(** * openiboot/usb.c: descriptor tables, endpoint handlers and controller lifecycle

    A shallow embedding of [trunk/openiboot/usb.c].  The file-level statics of
    the C file become the fields of one record [State]; each C function
    becomes a function over that record, and keeps its name.

    - C integers are [Z]; a store into a field of 8, 16 or 32 bits reduces
      the value ([u8], [u16], [u32]), and arguments are values of their
      parameter types.
    - Heap blocks are modelled by their contents (see [pointer]); [malloc],
      [realloc] and [memalign] do not fail.
    - A function whose C body can read or write outside a block, dereference
      or free a pointer that is not live, or whose block would hold elements
      the program never wrote, returns [None] on those inputs.
    - [usb_setup] and [usb_shutdown], which talk to the controller, are
      interaction trees over the hardware events they perform. *)

From Stdlib Require Import ZArith List String Ascii Lia Bool.
From ITree Require Import ITree ITreeFacts Props.Leaf.
Import ListNotations.
Local Open Scope Z_scope.

(** ** Machine integers *)

Definition u8 (z : Z) : Z := z mod 256.
Definition u16 (z : Z) : Z := z mod 65536.
Definition u32 (z : Z) : Z := z mod 4294967296.

(** Conversion to [int8_t] (two's complement, as the ARM compilers do it). *)
Definition s8 (z : Z) : Z := (z + 128) mod 256 - 128.

(** ** The headers

    [usb.h] declares the enumerations, the descriptor structures and the
    constants the C file uses; it is not part of the sources at hand, so its
    values are parameters of the development.  They are taken as [int]
    constants: a comparison with one of them is a signed comparison. *)

Class UsbH : Type := {
  (* sizeof of the descriptor structures *)
  sizeof_USBDeviceDescriptor : Z;
  sizeof_USBConfigurationDescriptor : Z;
  sizeof_USBInterfaceDescriptor : Z;
  sizeof_USBEndpointDescriptor : Z;
  sizeof_USBStringDescriptor : Z;
  sizeof_USBFirstStringDescriptor : Z;
  (* bDescriptorType values *)
  USBDeviceDescriptorType : Z;
  USBConfigurationDescriptorType : Z;
  USBStringDescriptorType : Z;
  USBInterfaceDescriptorType : Z;
  USBEndpointDescriptorType : Z;
  (* device identity *)
  USB_2_0 : Z;
  USB_MAX_PACKETSIZE : Z;
  VENDOR_APPLE : Z;
  PRODUCT_IPHONE : Z;
  DEVICE_IPHONE : Z;
  OPENIBOOT_INTERFACE_CLASS : Z;
  OPENIBOOT_INTERFACE_SUBCLASS : Z;
  OPENIBOOT_INTERFACE_PROTOCOL : Z;
  USB_LANGID_ENGLISH_US : Z;
  (* negotiated speeds *)
  USB_HIGHSPEED : Z;
  USB_FULLSPEED : Z;
  USB_FULLSPEED_48_MHZ : Z;
  USB_LOWSPEED : Z;
  (* endpoints *)
  USB_NUM_ENDPOINTS : Z;
  USB_ENDPOINT_DIRECTIONS_BIDIR : Z;
  USB_ENDPOINT_DIRECTIONS_IN : Z;
  USB_ENDPOINT_DIRECTIONS_OUT : Z;
  (* enum USBDirection *)
  USBOut : Z;
  USBIn : Z;
  USBBiDir : Z;
  (* enum USBTransferType, USBSynchronisationType, USBUsageType *)
  USBBulk : Z;
  USBNoSynchronization : Z;
  USBDataEndpoint : Z;
  (* enum USBState *)
  USBStart : Z;
  USBPowered : Z;
  USBConfigured : Z
}.

(** ** Pointers and heap blocks

    A pointer to a heap block is modelled by the block's contents.  [Wild] is
    a pointer value that is neither null nor the address of a live block. *)

Inductive pointer (A : Type) : Type :=
| NULL : pointer A
| Ptr (a : A) : pointer A
| Wild : pointer A.
Arguments NULL {A}.
Arguments Ptr {A} a.
Arguments Wild {A}.

Definition is_NULL {A} (p : pointer A) : bool :=
  match p with NULL => true | _ => false end.

(** What a block just returned by [realloc] holds in a pointer field that the
    program has not written yet: all-zero bits, or anything else. *)
Inductive fresh_bits : Type := Zero_bits | Other_bits.

Definition fresh_pointer {A} (f : fresh_bits) : pointer A :=
  match f with Zero_bits => NULL | Other_bits => Wild end.

(** [free p] is defined on the null pointer and on live blocks only. *)
Definition free {A} (p : pointer A) : option unit :=
  match p with Wild => None | _ => Some tt end.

################

**BRIEF:** Extract exactly and only the lines above from the line containing "(** Conversion to" through the line containing "constants the C", both end lines included.

**TASK OUTPUT:**
(** Conversion to [int8_t] (two's complement, as the ARM compilers do it). *)
Definition s8 (z : Z) : Z := (z + 128) mod 256 - 128.

(** ** The headers

    [usb.h] declares the enumerations, the descriptor structures and the
    constants the C file uses; it is not part of the sources at hand, so its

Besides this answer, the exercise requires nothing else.